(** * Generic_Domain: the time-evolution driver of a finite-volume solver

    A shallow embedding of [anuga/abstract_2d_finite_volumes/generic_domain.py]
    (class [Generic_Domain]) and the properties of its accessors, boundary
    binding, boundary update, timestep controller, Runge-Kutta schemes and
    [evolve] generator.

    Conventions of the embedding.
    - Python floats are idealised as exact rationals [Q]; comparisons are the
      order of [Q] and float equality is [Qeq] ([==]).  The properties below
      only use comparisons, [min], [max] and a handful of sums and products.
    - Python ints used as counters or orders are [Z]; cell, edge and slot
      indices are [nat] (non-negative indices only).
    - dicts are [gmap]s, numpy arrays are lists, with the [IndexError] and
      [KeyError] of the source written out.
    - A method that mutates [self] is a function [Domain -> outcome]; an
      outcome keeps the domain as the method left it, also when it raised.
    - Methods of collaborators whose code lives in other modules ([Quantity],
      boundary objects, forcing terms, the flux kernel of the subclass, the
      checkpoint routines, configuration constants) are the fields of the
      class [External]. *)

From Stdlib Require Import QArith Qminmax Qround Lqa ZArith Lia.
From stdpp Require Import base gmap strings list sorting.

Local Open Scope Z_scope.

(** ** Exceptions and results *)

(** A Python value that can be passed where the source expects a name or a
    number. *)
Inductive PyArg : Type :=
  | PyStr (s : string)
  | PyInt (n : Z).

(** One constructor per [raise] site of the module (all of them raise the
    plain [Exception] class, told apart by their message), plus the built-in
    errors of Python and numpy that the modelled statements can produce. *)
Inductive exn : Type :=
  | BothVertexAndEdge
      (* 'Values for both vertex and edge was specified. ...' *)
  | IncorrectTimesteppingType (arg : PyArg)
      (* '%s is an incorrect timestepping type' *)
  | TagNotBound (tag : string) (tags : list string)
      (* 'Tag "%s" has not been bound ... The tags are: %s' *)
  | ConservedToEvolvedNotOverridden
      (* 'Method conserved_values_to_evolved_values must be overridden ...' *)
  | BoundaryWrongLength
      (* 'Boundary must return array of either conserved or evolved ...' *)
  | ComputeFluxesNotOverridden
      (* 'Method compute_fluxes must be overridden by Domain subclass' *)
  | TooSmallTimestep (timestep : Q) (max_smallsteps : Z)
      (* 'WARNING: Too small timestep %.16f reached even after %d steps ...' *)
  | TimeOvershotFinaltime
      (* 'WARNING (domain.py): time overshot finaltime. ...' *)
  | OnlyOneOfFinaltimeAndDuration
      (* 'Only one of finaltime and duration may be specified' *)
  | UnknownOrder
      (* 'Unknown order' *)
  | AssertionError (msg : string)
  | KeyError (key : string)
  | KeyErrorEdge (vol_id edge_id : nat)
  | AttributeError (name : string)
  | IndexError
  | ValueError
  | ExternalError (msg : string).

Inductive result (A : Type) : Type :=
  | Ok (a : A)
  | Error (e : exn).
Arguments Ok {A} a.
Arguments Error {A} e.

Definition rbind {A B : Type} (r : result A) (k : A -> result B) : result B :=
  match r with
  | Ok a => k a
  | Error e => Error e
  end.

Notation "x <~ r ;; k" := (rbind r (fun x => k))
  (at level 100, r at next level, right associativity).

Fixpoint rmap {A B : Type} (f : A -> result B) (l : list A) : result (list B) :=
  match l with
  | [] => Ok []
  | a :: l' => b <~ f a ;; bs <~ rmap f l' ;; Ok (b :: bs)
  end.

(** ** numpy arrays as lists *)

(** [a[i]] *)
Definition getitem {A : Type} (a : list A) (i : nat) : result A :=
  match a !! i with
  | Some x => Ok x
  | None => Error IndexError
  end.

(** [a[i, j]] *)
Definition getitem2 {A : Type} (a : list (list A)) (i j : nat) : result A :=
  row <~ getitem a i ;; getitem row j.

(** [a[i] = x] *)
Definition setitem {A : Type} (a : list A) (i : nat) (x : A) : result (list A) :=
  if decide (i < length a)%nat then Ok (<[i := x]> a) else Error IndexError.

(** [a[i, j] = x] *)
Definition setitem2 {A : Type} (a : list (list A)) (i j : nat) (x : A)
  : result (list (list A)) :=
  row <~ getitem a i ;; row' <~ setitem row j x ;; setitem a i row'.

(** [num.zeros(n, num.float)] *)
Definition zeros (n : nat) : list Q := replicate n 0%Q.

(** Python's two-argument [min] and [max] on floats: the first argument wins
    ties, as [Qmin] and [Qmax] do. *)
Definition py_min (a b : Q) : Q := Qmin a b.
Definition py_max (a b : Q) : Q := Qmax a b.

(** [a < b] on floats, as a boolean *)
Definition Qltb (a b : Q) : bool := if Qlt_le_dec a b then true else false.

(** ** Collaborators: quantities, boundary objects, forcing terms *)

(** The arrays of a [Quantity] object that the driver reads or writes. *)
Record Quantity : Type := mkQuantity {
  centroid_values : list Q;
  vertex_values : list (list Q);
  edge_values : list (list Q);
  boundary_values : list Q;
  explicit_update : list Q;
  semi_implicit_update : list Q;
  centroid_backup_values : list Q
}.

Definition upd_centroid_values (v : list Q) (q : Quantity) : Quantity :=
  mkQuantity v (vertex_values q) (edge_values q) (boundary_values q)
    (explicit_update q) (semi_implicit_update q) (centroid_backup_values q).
———
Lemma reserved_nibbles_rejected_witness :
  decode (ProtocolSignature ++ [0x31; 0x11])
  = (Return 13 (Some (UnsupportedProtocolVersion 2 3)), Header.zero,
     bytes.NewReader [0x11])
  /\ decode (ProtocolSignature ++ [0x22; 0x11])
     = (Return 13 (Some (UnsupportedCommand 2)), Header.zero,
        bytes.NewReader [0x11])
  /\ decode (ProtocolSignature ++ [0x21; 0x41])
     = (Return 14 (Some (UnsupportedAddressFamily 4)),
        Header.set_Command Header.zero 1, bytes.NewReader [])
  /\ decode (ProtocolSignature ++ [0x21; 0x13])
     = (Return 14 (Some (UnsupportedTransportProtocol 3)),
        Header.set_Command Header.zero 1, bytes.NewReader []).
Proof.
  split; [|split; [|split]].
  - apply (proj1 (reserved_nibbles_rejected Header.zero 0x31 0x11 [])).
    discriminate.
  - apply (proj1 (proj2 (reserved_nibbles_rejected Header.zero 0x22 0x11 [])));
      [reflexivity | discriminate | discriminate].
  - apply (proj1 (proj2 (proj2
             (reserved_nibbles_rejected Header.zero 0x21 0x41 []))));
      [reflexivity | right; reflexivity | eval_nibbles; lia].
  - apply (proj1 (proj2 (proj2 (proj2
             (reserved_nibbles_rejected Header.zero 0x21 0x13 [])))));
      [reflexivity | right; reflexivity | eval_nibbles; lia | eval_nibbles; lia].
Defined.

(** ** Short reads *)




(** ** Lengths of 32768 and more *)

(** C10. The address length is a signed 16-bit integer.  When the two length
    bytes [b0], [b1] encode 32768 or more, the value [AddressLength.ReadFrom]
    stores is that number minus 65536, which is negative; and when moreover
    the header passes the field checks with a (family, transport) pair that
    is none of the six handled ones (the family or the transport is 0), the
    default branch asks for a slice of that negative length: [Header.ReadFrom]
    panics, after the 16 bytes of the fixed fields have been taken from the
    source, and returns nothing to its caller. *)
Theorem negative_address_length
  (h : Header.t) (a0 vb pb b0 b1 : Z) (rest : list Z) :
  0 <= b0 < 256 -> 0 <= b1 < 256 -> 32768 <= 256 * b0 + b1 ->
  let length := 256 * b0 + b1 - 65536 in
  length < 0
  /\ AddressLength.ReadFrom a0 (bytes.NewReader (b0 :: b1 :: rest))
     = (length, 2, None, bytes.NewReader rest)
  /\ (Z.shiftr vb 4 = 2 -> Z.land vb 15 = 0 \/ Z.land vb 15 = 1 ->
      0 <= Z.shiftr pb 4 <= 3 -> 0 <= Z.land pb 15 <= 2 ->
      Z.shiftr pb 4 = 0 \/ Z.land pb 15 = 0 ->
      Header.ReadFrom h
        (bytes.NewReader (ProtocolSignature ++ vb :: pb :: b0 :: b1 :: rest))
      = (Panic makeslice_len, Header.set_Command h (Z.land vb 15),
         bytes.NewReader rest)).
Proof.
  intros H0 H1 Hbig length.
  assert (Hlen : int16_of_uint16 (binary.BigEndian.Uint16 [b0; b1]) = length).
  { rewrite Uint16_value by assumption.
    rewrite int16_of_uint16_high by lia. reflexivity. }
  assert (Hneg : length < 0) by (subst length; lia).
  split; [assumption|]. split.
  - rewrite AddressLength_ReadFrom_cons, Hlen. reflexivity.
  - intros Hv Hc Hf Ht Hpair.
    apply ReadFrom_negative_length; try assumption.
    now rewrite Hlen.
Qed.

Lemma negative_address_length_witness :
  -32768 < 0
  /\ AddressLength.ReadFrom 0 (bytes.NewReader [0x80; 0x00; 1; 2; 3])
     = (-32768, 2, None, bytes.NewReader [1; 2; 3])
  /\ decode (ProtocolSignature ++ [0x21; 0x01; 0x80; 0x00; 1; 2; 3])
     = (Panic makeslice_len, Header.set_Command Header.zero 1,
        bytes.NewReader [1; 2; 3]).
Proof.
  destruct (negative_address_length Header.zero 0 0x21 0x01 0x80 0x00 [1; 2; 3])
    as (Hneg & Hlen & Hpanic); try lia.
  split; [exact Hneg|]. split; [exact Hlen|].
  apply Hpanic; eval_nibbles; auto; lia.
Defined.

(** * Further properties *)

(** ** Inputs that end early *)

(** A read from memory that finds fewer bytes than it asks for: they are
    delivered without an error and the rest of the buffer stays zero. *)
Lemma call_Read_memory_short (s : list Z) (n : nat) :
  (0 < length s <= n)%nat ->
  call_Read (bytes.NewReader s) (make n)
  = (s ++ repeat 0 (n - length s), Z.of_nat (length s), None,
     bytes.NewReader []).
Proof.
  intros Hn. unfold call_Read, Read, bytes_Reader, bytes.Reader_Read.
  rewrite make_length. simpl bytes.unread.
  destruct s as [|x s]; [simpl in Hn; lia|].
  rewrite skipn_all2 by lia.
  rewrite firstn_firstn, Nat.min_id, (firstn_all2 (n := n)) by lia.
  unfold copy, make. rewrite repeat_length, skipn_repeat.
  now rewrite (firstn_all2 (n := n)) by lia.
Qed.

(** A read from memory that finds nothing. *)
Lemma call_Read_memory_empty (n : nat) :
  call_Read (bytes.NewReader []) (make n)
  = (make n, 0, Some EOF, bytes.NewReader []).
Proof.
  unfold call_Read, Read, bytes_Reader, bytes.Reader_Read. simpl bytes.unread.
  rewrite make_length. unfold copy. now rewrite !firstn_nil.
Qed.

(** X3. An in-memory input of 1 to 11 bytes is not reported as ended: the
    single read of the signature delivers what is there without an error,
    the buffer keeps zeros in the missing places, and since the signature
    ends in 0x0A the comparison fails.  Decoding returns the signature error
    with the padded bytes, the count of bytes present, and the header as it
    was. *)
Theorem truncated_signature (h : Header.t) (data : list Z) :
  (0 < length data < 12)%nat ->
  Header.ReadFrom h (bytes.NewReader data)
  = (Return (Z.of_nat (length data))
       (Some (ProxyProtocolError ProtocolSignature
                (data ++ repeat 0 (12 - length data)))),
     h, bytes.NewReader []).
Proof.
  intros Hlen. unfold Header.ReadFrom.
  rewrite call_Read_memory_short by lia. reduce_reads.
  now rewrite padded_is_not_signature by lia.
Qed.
———
Problem statement:
Starting with the line that holds "(** A Python" and ending with the line that holds "tags are: %s' *)", retype every line in the data above exactly, and nothing else.

Solution:
(** A Python value that can be passed where the source expects a name or a
    number. *)
Inductive PyArg : Type :=
  | PyStr (s : string)
  | PyInt (n : Z).

(** One constructor per [raise] site of the module (all of them raise the
    plain [Exception] class, told apart by their message), plus the built-in
    errors of Python and numpy that the modelled statements can produce. *)
Inductive exn : Type :=
  | BothVertexAndEdge
      (* 'Values for both vertex and edge was specified. ...' *)
  | IncorrectTimesteppingType (arg : PyArg)
      (* '%s is an incorrect timestepping type' *)
  | TagNotBound (tag : string) (tags : list string)
      (* 'Tag "%s" has not been bound ... The tags are: %s' *)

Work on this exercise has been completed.